Showing posts with label dongin. Show all posts
Showing posts with label dongin. Show all posts

Monday, February 28, 2011

Korean Indie Games: Team Device



Here's some more Korean indie game coverage, as promised. This time let's once again take a look at a somewhat older game, or rather games, as Team Device has put out a number of them between 2000-2007.






Their first two games, Hana-bi and Reminiscence, are virtual novels. There's hardly anything to be found out about Hana-bi, but there's a (very) short demo for Reminiscence, showing some decent artwork and a story I couldn't care less for. Anyway, to the next game...



To save the best one for last, here's Dangerous China!! Released in 2007, this is their most recent game, a homage to Touhou Project and other than their other, commercial games, free for download. You're basically just dodging knifes thrown by the other girl, but there was an online ranking system, which made the thing a bit more interesting (but has been shut down by now, unfortunately).


Definitely the high point of their catalogue to the average Western gamer is Angel Destroyer, a sidescrolling Danmaku. Somehow I like sidescrolling shmups more than vertical ones, but most I ever see nowadays is vertical, so finding this was a welcome change for me. In the standard setting it feels a bit too easy at first, but already the second stage demands some serious skills. There's a whole bunch of more challenging options, but no easier ones (except setting the number of credits higher), so people who suck at this type of game (like me) are mostly out of luck.



At the beginning of each game one choses between three weapon systems, which greatly affect the difficulty as well. I couldn't tell you much of substance about the scoring system, but every time you dodge a bullet just by a pixel's margin, a "scratch" counter goes up, which seems to affect scoring significantly.



Angel Destroyer also features some great art and story scenes in form of dialogue boxes during the stages.



The game is no longer sold, unfortunately, but everyone can try the demo (as well as most of the other games) through Team Device's homepage, http://teamdevice.net/. The full game has been leaked to certain western sharing communities, although this version is the Japanese one, which lead many to believe that the game is from Japan. Due to the very Japanized art direction in Team Device's games, one really couldn't tell the difference, though.



More recently, the team has worked on another Visual Novel title called Lost Number, but it has put on hold just about two months ago because the artist left the project.




Monday, February 7, 2011

The Dongin game and why it might be dying

What's a Dongin game? I've shown a few in the past, like the old Korean Street Fighter II DOS version and the much more recent Gomanna. As some may have guessed by now, Dongin is the Korean translation for Doujin, meaning games created by amateur developers.

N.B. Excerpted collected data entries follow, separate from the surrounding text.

(** * X-Road-Metrics anonymizer: a shallow embedding of
      [anonymizer_module/opmon_anonymizer/anonymizer.py]

    The development follows the Python module top to bottom:
    - the builtins the module leans on ([str.strip], [str.split],
      [str.format], [str], insertion-ordered [dict]s),
    - the configuration readers of class [Anonymizer]
      ([_get_field_translations], [_get_field_value_masks]),
    - class [AnonymizationJob] over an explicit object store, because its
      methods build and mutate dictionaries that alias the values of the
      dual records they were read from,
    - the batching loop [Anonymizer.anonymize] over a reader that exposes a
      cursor and a lazy sequence of records.

    Strings are ASCII strings; numbers are unbounded integers (Python [int]);
    floats are not part of the value universe. *)

From Stdlib Require Import ZArith String Ascii DecimalString.
From stdpp Require Import gmap strings list.

Local Open Scope Z_scope.

(** ** Exceptions and results *)

Inductive exn :=
| KeyError
| TypeError
| ValueError
| WriterError        (* raised by the sink's [write_records] *)
| TransformerError   (* raised by a transformer *)
| BadReference.      (* a location outside the store; no Python program
                        can produce one, it only keeps the model total *)

Inductive result (A : Type) :=
| Ok (a : A)
| Raise (e : exn).
Arguments Ok {A} a.
Arguments Raise {A} e.
Definition request (c : client) (url contentType body : string)
  : http.Request :=
  http.Header_Set "Content-Type" contentType
    (http.Header_Set "User-Agent" (userAgent c)
       (http.Header_Set "Authorization" ("Bearer " +:+ apiKey c)
          {| http.Method := "POST"; http.URL := url; http.Header := ∅;
             http.Body := body |})).

Definition dispatch (c : client) (url contentType body : string) (w : World)
  : World * result :=
  match http.url_Parse (net w) url with
  | Some err => (w, (nil_slice, Some err))
  | None =>
      let req := request c url contentType body in
      (sent req w, answer url (http.remote (net w) req))
  end.

(** The strings the operations make of [size] and of [n]. *)
Definition sizeStr_of (size : option int_ptr) : option string :=
  match size with
  | Some p =>
      Some (fmt.Sprintf_dxd (fmt.pointer_operand p) (fmt.pointer_operand p))
  | None => None
  end.

Definition nStr_of (n : option int_ptr) : option string :=
  match n with
  | Some p => Some (fmt.Sprintf_d (fmt.pointer_operand p))
  | None => None
  end.

Definition generate_body (prompt : string) (n : option int_ptr)
    (sizeStr responseType user : option string) : string :=
  (json.Marshal
     {| GenerateRequest.Prompt := prompt;
        GenerateRequest.N := n;
        GenerateRequest.Size := sizeStr;
        GenerateRequest.ResponseFormat := responseType;
        GenerateRequest.User := user |}).1.

(** A file read to its end. *)
Definition consumed (l : loc) (fs : os.FS) : os.FS :=
  <[l := {| os.name := os.name (fs l); os.unread := EmptyString;
            os.fault := os.fault (fs l) |}]> fs.

Definition with_files (fs : os.FS) (w : World) : World :=
  {| files := fs; net := net w; rand := rand w |}.

Definition read_error (f : os.File) : option error :=
  fs_PathError "read" (os.name f) <$> os.fault f.

(** The parts of a form, as bytes. *)
Definition file_part (b : string) (first : bool) (fieldname : string)
    (f : os.File) : string :=
  multipart.part_head b (negb first)
    (multipart.file_header fieldname (os.name f)) +:+ os.unread f.

Definition field_part (b fieldname value : string) : string :=
  multipart.part_head b true (multipart.field_header fieldname) +:+ value.

Definition optional_field (b fieldname : string) (value : option string)
  : string :=
  match value with
  | Some v => field_part b fieldname v
  | None => EmptyString
  end.

Definition options (b : string) (nStr sizeStr user responseType : option string)
  : string :=
  optional_field b "n" nStr
  +:+ optional_field b "size" sizeStr
  +:+ optional_field b "user" user
  +:+ optional_field b "response_format" responseType.

Definition edit_form (b prompt : string) (img msk : os.File)
    (nStr sizeStr user responseType : option string) : string :=
  file_part b true "image" img
  +:+ file_part b false "mask" msk
  +:+ field_part b "prompt" prompt
  +:+ options b nStr sizeStr user responseType
  +:+ multipart.trailer b.

Definition variation_form (b : string) (img : os.File)
    (nStr sizeStr user responseType : option string) : string :=
  file_part b true "image" img
  +:+ options b nStr sizeStr user responseType
  +:+ multipart.trailer b.

Definition contentType (b : string) : string :=
  multipart.FormDataContentType (multipart.NewWriter b).

(** [exchanged w out req resp]: the call that took the world from [w] to
    that of [out] put [req], and nothing else, on the wire, and the exchange
    of [req] produced the response [resp]. *)
Definition exchanged (w : World) (out : World * result)
    (req : http.Request) (resp : http.Response) : Prop :=
  http.wire (net out.1) = (http.wire (net w) ++ [req])%list ∧
  http.remote (net w) req = inr resp.

(** The errors of the decoder. *)
Definition decode_error (e : error) : Prop :=
  e = io_EOF ∨ e = io_ErrUnexpectedEOF ∨ e = json_SyntaxError ∨
  ∃ v, e = json_UnmarshalTypeError v.

(** The error saved while a value is stored is a type error. *)
Definition typed (saved : option error) : Prop :=
  ∀ e, saved = Some e → ∃ v, e = json_UnmarshalTypeError v.

(** The members of the JSON text of a [GenerateRequest]. *)
Definition member (key text : string) : string :=
  str1 dq +:+ key +:+ str1 dq +:+ ":" +:+ text.

Definition optional_member (key : string) (text : option string) : string :=
  match text with
  | Some t => "," +:+ member key t
  | None => EmptyString
  end.

(** ** Reading a request body back

    To say what the JSON text of a request denotes, the text is read with
    the scanner of the decoder.  [scan_run] runs the scanner over a piece
    of text that does not end the top-level value. *)

Fixpoint scan_run (s : json.step) (stack : list json.frame) (text : string)
  : option (json.step * list json.frame) :=
  match text with
  | EmptyString => Some (s, stack)
  | String c rest =>
      match json.scan_step s stack c with
      | json.scanContinue s' stack' => scan_run s' stack' rest
      | _ => None
      end
  end.

(** A byte that stands for itself inside a JSON string. *)
Definition plain (c : ascii) : bool :=
  (32 <=? byte c) && negb (byte c =? 34) && negb (byte c =? 92).

Fixpoint plain_text (s : string) : bool :=
  match s with
  | EmptyString => true
  | String c rest => plain c && plain_text rest
  end.

(** The next [k] bytes of [s] are there and are not ASCII. *)
Fixpoint continues (k : nat) (s : string) : bool :=
  match k, s with
  | O, _ => true
  | S k', String c rest => (128 <=? byte c) && continues k' rest
  | S _, EmptyString => false
  end.

Definition pending_ok (m : json.pending) (s : string) : bool :=
  match m with
  | json.Copy k => continues k s
  | _ => true
  end.

(** The JSON value a field is encoded as, and the members the encoder
    writes for a list of fields. *)
Definition value_of (v : json.field_value) : json.value :=
  match v with
  | json.string_field s => json.JString (json.appendString_from json.Scan s)
  | json.int_ptr_field (Some p) => json.JNumber (pretty (pointee p))
  | json.string_ptr_field (Some s) =>
      json.JString (json.appendString_from json.Scan s)
  | json.int_ptr_field None | json.string_ptr_field None => json.JNull
  end.

Fixpoint members_of (fs : list json.field) : list (string * json.value) :=
  match fs with
  | [] => []
  | f :: fs' =>
      if json.omitEmpty f && json.isEmptyValue (json.contents f)
      then members_of fs'
      else (json.name f, value_of (json.contents f)) :: members_of fs'
  end.

(** The scanner is inside the object whose members so far are [ms] (latest
    first), just after a member: either the value of the member is
    complete, or it is a number that the next byte will end. *)
Definition after_member (ms : list (string * json.value))
    (s : json.step) (stack : list json.frame) : Prop :=
  (s = json.stateEndValue ∧ stack = [json.parseObjectValue ms None]) ∨
  (∃ k lit ms0,
     (s = json.state1 lit ∨ s = json.state0 lit) ∧
     stack = [json.parseObjectValue ms0 (Some k)] ∧
     ms = (k, json.JNumber lit) :: ms0).

(** The scanner is where the encoder is about to write [next]. *)
Definition ready (next : ascii) (ms : list (string * json.value))
    (s : json.step) (stack : list json.frame) : Prop :=
  (next = "{"%char ∧ s = json.stateBeginValue ∧ stack = [] ∧ ms = []) ∨
  (next = ","%char ∧ after_member ms s stack).

Fixpoint all_digits (s : string) : bool :=
  match s with
  | EmptyString => true
  | String c rest => json.isDigit c && all_digits rest
  end.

I'll introduce a few more examples in the following weeks, but for now I'd like to call awareness towards an issue fellow gamer & researcher Kim Jinjin has brought to my attention. In Korea, age ratings for media, including video games, are mandatory and binding. Publishers have to apply for rating, which takes time for the procedure and costs a certain fee. If a game doesn't have a rating, it is simply illegal to distribute it. But of course, that would't affect free amateur games, would it?

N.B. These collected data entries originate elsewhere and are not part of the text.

(** * RTSareavolume: the batch pre-disturbance DEM / area-volume script

    A shallow embedding of
    [Code/DEM_PredisturbanceGeneration_AreaVolumeCalc_Batch_NN_Py3.py].

    The script is an orchestration of geoprocessing calls.  It is embedded
    in three layers:

    - the naming code (string concatenations of the script), as functions
      on [string];
    - the sequence of geoprocessing calls the script issues, as a list of
      [command]s computed from the configuration and the input datasets
      ([feature_commands], [dataset_commands], [script_commands]); the
      Python variables that survive a loop iteration ([desc],
      [zsFolder_joined], [rmseFolder_joined]) are threaded explicitly;
    - an interpreter [exec] of those calls over a [World] (rasters, the
      memory workspace, layers, TINs, tables), in an error monad: a call
      that raises stops the script, as an uncaught Python exception does.

    The geoprocessing engine itself is not part of the repository; what
    the interpreter needs of it (intersection test, buffering, extents,
    clipping, triangulation, natural-neighbour rasterisation) is the
    interface [Engine]. *)

From Stdlib Require Import ZArith QArith Qround Lqa Lia Bool List String Ascii.
From Stdlib Require Import Decimal DecimalString DecimalPos DecimalZ.
Import ListNotations.
Open Scope string_scope.
Open Scope Z_scope.

(* ================================================================== *)
(** * Strings *)
(* ================================================================== *)

Module Str.

(** Python [str(n)] for an integer [n]. *)
Definition str (n : Z) : string := NilZero.string_of_int (Z.to_int n).

Definition chars (s : string) : list ascii := list_ascii_of_string s.

Definition is_sep (c : ascii) : bool :=
  (Ascii.eqb c "\" || Ascii.eqb c "/")%bool.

Well, the RPG maker fan community Nioting (then Nioti) received what boils down to a cease & desist order by the Game Rating Board in September last year for offering unrated games for download. In reaction to that the community has closed their game upload forum (http://nioting.com/zbxe/?document_srl=183142). This hasn't been a mistake by the rating board, either, as there are even seperate fee rates explicitly meant for non-profit games offered online. Taking a chart with the rates from http://vermond.tistory.com/116, it is in Korean, but mostly numbers, so you'll get a rough idea:



Applying for a rating of a 10 MB platformer might not be too much with about 40 bucks (21,000 Korean Won for 10 MB or less, times 2 for action games), but a 350 MB big RPG speaks quite another language. 168,000 Won times 3 for RPGs = roughly 450 US dollar are a bit steep for any possible product that doesn't have any kind of budget to begin with. Add to that the fact that games have to be rated even before distributing them for open beta tests, and re-tested after major updates, and you get a very grim picture of the future of Korean indie games.

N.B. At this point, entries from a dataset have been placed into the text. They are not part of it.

(** A location that is not in or below the altered directory keeps the
    kind of its object. *)
Lemma lkind_alter_dir f t d q :
  (∀ n r, q ≠ d ++ n :: r) → lkind (alter_dir f t d) q = lkind t q.
Proof.
  unfold lkind. revert t q. induction d as [|c d IH]; intros t q Hq; simpl.
  - destruct q as [|n r]; [by destruct t|]. by destruct (Hq n r).
  - destruct t as [|es|]; try done.
    destruct q as [|k q]; simpl; [done|].
    case_str_eqb k c.
    + subst k. rewrite find_entry_alter_first_eq.
      destruct (find_entry c es) as [x|]; simpl; [|done].
      apply IH. intros n r ->. by apply (Hq n r).
    + by rewrite find_entry_alter_first_ne.
Qed.

(** A location beside the altered directory keeps its object. *)
Lemma get_alter_dir_frame f t d q :
  ¬ q `prefix_of` d → ¬ d `prefix_of` q → get (alter_dir f t d) q = get t q.
Proof.
  revert t q. induction d as [|c d IH]; intros t q Hq Hd; simpl.
  - destruct Hd. apply prefix_nil.
  - destruct q as [|k q]; [destruct Hq; apply prefix_nil|].
    destruct t as [|es|]; try done. simpl.
    case_str_eqb k c.
    + subst k. rewrite find_entry_alter_first_eq.
      destruct (find_entry c es) as [x|]; simpl; [|done].
      apply IH; intros H; [apply Hq|apply Hd]; by apply prefix_cons.
    + by rewrite find_entry_alter_first_ne.
Qed.

Lemma get_alter_dir_here f t d es :
  get t d = Some (Dir es) → get (alter_dir f t d) d = Some (Dir (f es)).
Proof.
  intros H. rewrite <-(app_nil_r d) at 2. rewrite get_alter_dir_app, H. done.
Qed.

Lemma get_alter_dir_child f t d es n r :
  get t d = Some (Dir es) →
  get (alter_dir f t d) (d ++ n :: r) = find_entry n (f es) ≫= λ x, get x r.
Proof.
  intros H. rewrite get_alter_dir_app, H. simpl.
  by destruct (find_entry n (f es)).
Qed.

(** No object lies below a file or a link, or below nothing. *)
Lemma get_below_not_dir t q r :
  r ≠ [] → (∀ es, get t q ≠ Some (Dir es)) → get t (q ++ r) = None.
Proof.
  intros Hr Hq. rewrite get_app. destruct (get t q) as [x|]; simpl; [|done].
  destruct r as [|c r]; [done|]. destruct x; try done. by destruct (Hq entries).
Qed.

Lemma lkind_below_not_dir t q r :
  r ≠ [] → lkind t q ≠ Some KDir → lkind t (q ++ r) = None.
Proof.
  intros Hr Hq. unfold lkind in *. rewrite get_below_not_dir; try done.
  intros es E. rewrite E in Hq. done.
Qed.

Lemma lkind_dir t q : lkind t q = Some KDir ↔ ∃ es, get t q = Some (Dir es).
Proof.
  unfold lkind. split.
  - destruct (get t q) as [[]|]; simpl; try done. eauto.
  - by intros [es ->].
Qed.

Lemma lkind_file t q : lkind t q = Some KFile ↔ ∃ d, get t q = Some (File d).
Proof.
  unfold lkind. split.
  - destruct (get t q) as [[]|]; simpl; try done. eauto.
  - by intros [es ->].
Qed.

Lemma lkind_link t q l : lkind t q = Some (KLink l) ↔ get t q = Some (Link l).
Proof.
  unfold lkind. split.
  - destruct (get t q) as [[]|]; simpl; try done. by intros [= ->].
  - by intros ->.
Qed.

(** ** Removing an entry *)

Lemma lkind_del t d n q :
  lkind (del t d n) q = if bool_decide ((d ++ [n]) `prefix_of` q) then None else lkind t q.
Proof.
  case_bool_decide as Hp.
  - destruct Hp as [r ->]. rewrite <-app_assoc. simpl.
    unfold lkind, del. rewrite get_alter_dir_app.
    destruct (get t d) as [[|es|]|]; simpl; try done.
    by rewrite find_entry_remove_name_eq.
  - destruct (decide (d `prefix_of` q)) as [[[|k r] ->]|Hn].
    + apply lkind_alter_dir. intros k r E.
      apply (f_equal length) in E. rewrite !length_app in E. simpl in E. lia.
    + assert (k ≠ n) as Hk.
      { intros ->. apply Hp. exists r. by rewrite <-app_assoc. }
      unfold lkind, del. rewrite get_alter_dir_app, get_app.
      destruct (get t d) as [[|es|]|]; simpl; try done.
      by rewrite find_entry_remove_name_ne.
    + apply lkind_alter_dir. intros k r ->. apply Hn. by exists (k :: r).
Qed.

Lemma get_del_other t d n q :
  ¬ q `prefix_of` d → ¬ (d ++ [n]) `prefix_of` q → get (del t d n) q = get t q.
Proof.
  intros Hq Hp.
  destruct (decide (d `prefix_of` q)) as [[r ->]|Hd].
  - destruct r as [|k r]; [destruct Hq; by rewrite app_nil_r|].
    assert (k ≠ n) as Hk.
    { intros ->. apply Hp. exists r. by rewrite <-app_assoc. }
    unfold del. rewrite get_alter_dir_app, get_app.
    destruct (get t d) as [[|es|]|]; simpl; try done.
    by rewrite find_entry_remove_name_ne.
  - by apply get_alter_dir_frame.
Qed.

Lemma get_del_here t d n es :
  get t d = Some (Dir es) → get (del t d n) d = Some (Dir (remove_name n es)).
Proof. apply get_alter_dir_here. Qed.

(** ** Writing an entry *)

Lemma get_put_eq t d n x es r :
  get t d = Some (Dir es) → get (put t d n x) (d ++ n :: r) = get x r.
Proof.
  intros H. unfold put. rewrite get_alter_dir_child with (es := es) by done.
  by rewrite find_entry_set_name_eq.
Qed.

Lemma get_put_other t d n x q :
  ¬ q `prefix_of` d → ¬ (d ++ [n]) `prefix_of` q → get (put t d n x) q = get t q.
Proof.
  intros Hq Hp.
  destruct (decide (d `prefix_of` q)) as [[r ->]|Hd].
  - destruct r as [|k r]; [destruct Hq; by rewrite app_nil_r|].
    assert (k ≠ n) as Hk.
    { intros ->. apply Hp. exists r. by rewrite <-app_assoc. }
    unfold put. rewrite get_alter_dir_app, get_app.
    destruct (get t d) as [[|es|]|]; simpl; try done.
    by rewrite find_entry_set_name_ne.
  - by apply get_alter_dir_frame.
Qed.

Lemma lkind_put t d n x q :
  lkind t d = Some KDir →
  lkind (put t d n x) q =
    if bool_decide ((d ++ [n]) `prefix_of` q)
    then lkind x (drop (S (length d)) q)
    else lkind t q.
Proof.
  intros Hd. apply lkind_dir in Hd as [es Hd].
  case_bool_decide as Hp.
  - destruct Hp as [r ->]. rewrite <-app_assoc. simpl.
    unfold lkind. rewrite (get_put_eq _ _ _ _ es) by done.
    replace (S (length d)) with (length (d ++ [n])) by (rewrite length_app; simpl; lia).
    replace (d ++ n :: r) with ((d ++ [n]) ++ r) by (by rewrite <-app_assoc).
    by rewrite drop_app_length.
  - destruct (decide (d `prefix_of` q)) as [[[|k r] ->]|Hn].
    + apply lkind_alter_dir. intros k r E.
      apply (f_equal length) in E. rewrite !length_app in E. simpl in E. lia.
    + assert (k ≠ n) as Hk.
      { intros ->. apply Hp. exists r. by rewrite <-app_assoc. }
      unfold lkind, put. rewrite get_alter_dir_app, get_app, Hd. simpl.
      by rewrite find_entry_set_name_ne.
    + apply lkind_alter_dir. intros k r ->. apply Hn. by exists (k :: r).
Qed.

(** Creating a file or an empty directory where nothing was changes the
    kind at that location only. *)
Lemma lkind_put_new t d n x q :
  lkind t d = Some KDir → lkind t (d ++ [n]) = None →
  (∀ r, r ≠ [] → get x r = None) →
  lkind (put t d n x) q =
    if bool_decide (q = d ++ [n]) then Some (kind_of x) else lkind t q.
Proof.
  intros Hd Hn Hx. rewrite lkind_put by done.
  case_bool_decide as Hp.
  - destruct Hp as [r ->].
    replace (S (length d)) with (length (d ++ [n])) by (rewrite length_app; simpl; lia).
    rewrite drop_app_length.
    destruct r as [|c r].
    + rewrite app_nil_r. by rewrite bool_decide_eq_true_2.
    + rewrite bool_decide_eq_false_2.
      2:{ intros E. apply (f_equal length) in E. rewrite !length_app in E. simpl in E. lia. }
      unfold lkind at 1. rewrite Hx by done. simpl.
      symmetry. apply lkind_below_not_dir; [done|]. by rewrite Hn.
  - rewrite bool_decide_eq_false_2; [done|]. intros ->. by apply Hp.
Qed.

(** Writing a file over a file changes no kind. *)
Lemma lkind_put_file t d n c q :
  lkind t (d ++ [n]) = Some KFile → lkind (put t d n (File c)) q = lkind t q.
Proof.
  intros Hn.
  assert (lkind t d = Some KDir) as Hd.
  { unfold lkind in *. rewrite get_app in Hn.
    destruct (get t d) as [[]|]; simpl in *; try done. }
  rewrite lkind_put by done.
  case_bool_decide as Hp; [|done].
  destruct Hp as [r ->].
  replace (S (length d)) with (length (d ++ [n])) by (rewrite length_app; simpl; lia).
  rewrite drop_app_length.
  destruct r as [|k r].
  - by rewrite app_nil_r, Hn.
  - rewrite lkind_below_not_dir; [by destruct r|done|by rewrite Hn].
Qed.

(** Altering a directory twice is altering it once. *)
Lemma alter_dir_alter_dir g f t d :
  alter_dir g (alter_dir f t d) d = alter_dir (g ∘ f) t d.
Proof.
  revert t. induction d as [|c d IH]; intros t; destruct t as [|es|]; simpl; try done.
  rewrite alter_first_fusion. f_equal. apply alter_first_ext. intros x _. apply IH.
Qed.

(** Only the entries of the directory itself matter to [alter_dir]. *)
Lemma alter_dir_ext_at f g t d es :
  get t d = Some (Dir es) → f es = g es → alter_dir f t d = alter_dir g t d.
Proof.
  revert t. induction d as [|c d IH]; intros t; destruct t as [|es0|]; simpl; try done.
  - intros [= ->] Hfg. by rewrite Hfg.
  - intros Hg Hfg. f_equal. apply alter_first_ext. intros x Hx.
    rewrite Hx in Hg. by apply IH.
Qed.

Lemma alter_dir_id t d es :
  get t d = Some (Dir es) → alter_dir (λ _, es) t d = t.
Proof.
  revert t. induction d as [|c d IH]; intros t; destruct t as [|es0|]; simpl; try done.
  - by intros [= ->].
  - intros Hg. f_equal. apply alter_first_id. intros x Hx.
    rewrite Hx in Hg. by apply IH.
Qed.

(** Removing an entry forgets what was altered below it. *)
Lemma del_alter_dir_below f t d n r :
  del (alter_dir f t (d ++ n :: r)) d n = del t d n.
Proof.
  unfold del. revert t. induction d as [|c d IH]; intros t; destruct t as [|es|]; simpl; try done.
  - by rewrite remove_name_alter_first.
  - rewrite alter_first_fusion. f_equal. apply alter_first_ext. intros x _. apply IH.
Qed.

Lemma unsnoc_snoc d n : unsnoc (d ++ [n]) = Some (d, n).
Proof. unfold unsnoc. rewrite reverse_app. simpl. by rewrite reverse_involutive. Qed.

Lemma del_at_snoc t d n : del_at t (d ++ [n]) = del t d n.
Proof. unfold del_at. by rewrite unsnoc_snoc. Qed.

Lemma put_at_snoc t d n x : put_at t (d ++ [n]) x = put t d n x.
Proof. unfold put_at. by rewrite unsnoc_snoc. Qed.

(* ================================================================== *)
(** * Properties of the name resolution *)
(* ================================================================== *)

Lemma namei_unfold lk fuel follow cur comps :
  namei lk fuel follow cur comps =
  walk_comps lk
    (match fuel with
     | O => λ _ _, Failed ELOOP
     | S f => namei lk f follow
     end) follow cur comps.
Proof. by destruct fuel. Qed.

Section resolution_facts.

Variables lk lk' : path → option kind.

(** ** What is gone stays unresolved *)

(** When [lk'] has lost objects of [lk] and is otherwise the same, a path
    that resolves in [lk'] resolves to the same location in [lk]. *)
Hypothesis lost : ∀ q, lk' q = None ∨ lk' q = lk q.

Lemma walk_comps_mono expand expand' follow cur comps q :
  (∀ c cs q, expand' c cs = Found q → expand c cs = Found q) →
  walk_comps lk' expand' follow cur comps = Found q →
  walk_comps lk expand follow cur comps = Found q.
Proof.
  intros Hex. revert cur. induction comps as [|c rest IH]; intros cur; simpl; [done|].
  destruct (lost cur) as [E|E]; rewrite E; [done|].
  destruct (lk cur) as [[]|]; try done.
  destruct (is_dot c); [apply IH|].
  destruct (Py.str_eqb c ".."); [apply IH|].
  destruct (lost (cur ++ [c])) as [E'|E']; rewrite E'.
  { by destruct (forallb _ rest). }
  destruct (lk (cur ++ [c])) as [[]|]; try apply IH; try done.
  destruct (follow || negb (is_nil rest)); [|done].
  destruct (Py.str_eqb target ""); [done|]. apply Hex.
Qed.

Lemma namei_mono fuel follow cur comps q :
  namei lk' fuel follow cur comps = Found q →
  namei lk fuel follow cur comps = Found q.
Proof.
  revert cur comps q. induction fuel as [|f IH]; intros cur comps q;
    rewrite !namei_unfold; apply walk_comps_mono; [done|apply IH].
Qed.

End resolution_facts.

Section absent_facts.

Variable lk : path → option kind.

(** A missing last component is missing from a directory. *)
Lemma walk_comps_Absent_inv expand follow cur comps d n s :
  (∀ c cs, expand c cs = Absent d n s → lk d = Some KDir ∧ lk (d ++ [n]) = None) →
  walk_comps lk expand follow cur comps = Absent d n s →
  lk d = Some KDir ∧ lk (d ++ [n]) = None.
Proof.
  intros Hex. revert cur. induction comps as [|c rest IH]; intros cur; simpl; [done|].
  destruct (lk cur) as [[]|] eqn:Ecur; try done.
  destruct (is_dot c); [apply IH|].
  destruct (Py.str_eqb c ".."); [apply IH|].
  destruct (lk (cur ++ [c])) as [[]|] eqn:Ec; try apply IH.
  - destruct (follow || negb (is_nil rest)); [|done].
    destruct (Py.str_eqb target ""); [done|]. apply Hex.
  - destruct (forallb _ rest); [|done]. intros [= <- <- <-]. done.
Qed.

Lemma namei_Absent_inv fuel follow cur comps d n s :
  namei lk fuel follow cur comps = Absent d n s →
  lk d = Some KDir ∧ lk (d ++ [n]) = None.
Proof.
  revert cur comps. induction fuel as [|f IH]; intros cur comps;
    rewrite namei_unfold; apply walk_comps_Absent_inv; [done|apply IH].
Qed.

(** The trailing empty components of a path stay in the directory. *)
Lemma walk_comps_trailing expand follow cur rest :
  forallb (Py.str_eqb "") rest = true → lk cur = Some KDir →
  walk_comps lk expand follow cur rest = Found cur.
Proof.
  intros Hr Hc. induction rest as [|c rest IH]; simpl in *; [done|].
  apply andb_prop in Hr as [Hc' Hr]. apply str_eqb_eq in Hc' as <-.
  rewrite Hc. simpl. by apply IH.
Qed.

Of course persecution is very sporadic as of now and will never be entirely thorough. It definitely makes the distribution on more well-known platforms unnecessarily difficult, though, and sends a very negative signal towards developers who might have been working on games but now have to think twice about putting any more work into something they can't legally share with others online. It also shouldn't be forgotten that with this, technically distribution of any old dongin games, as well as foreign indie games on Korean servers is illegal as well.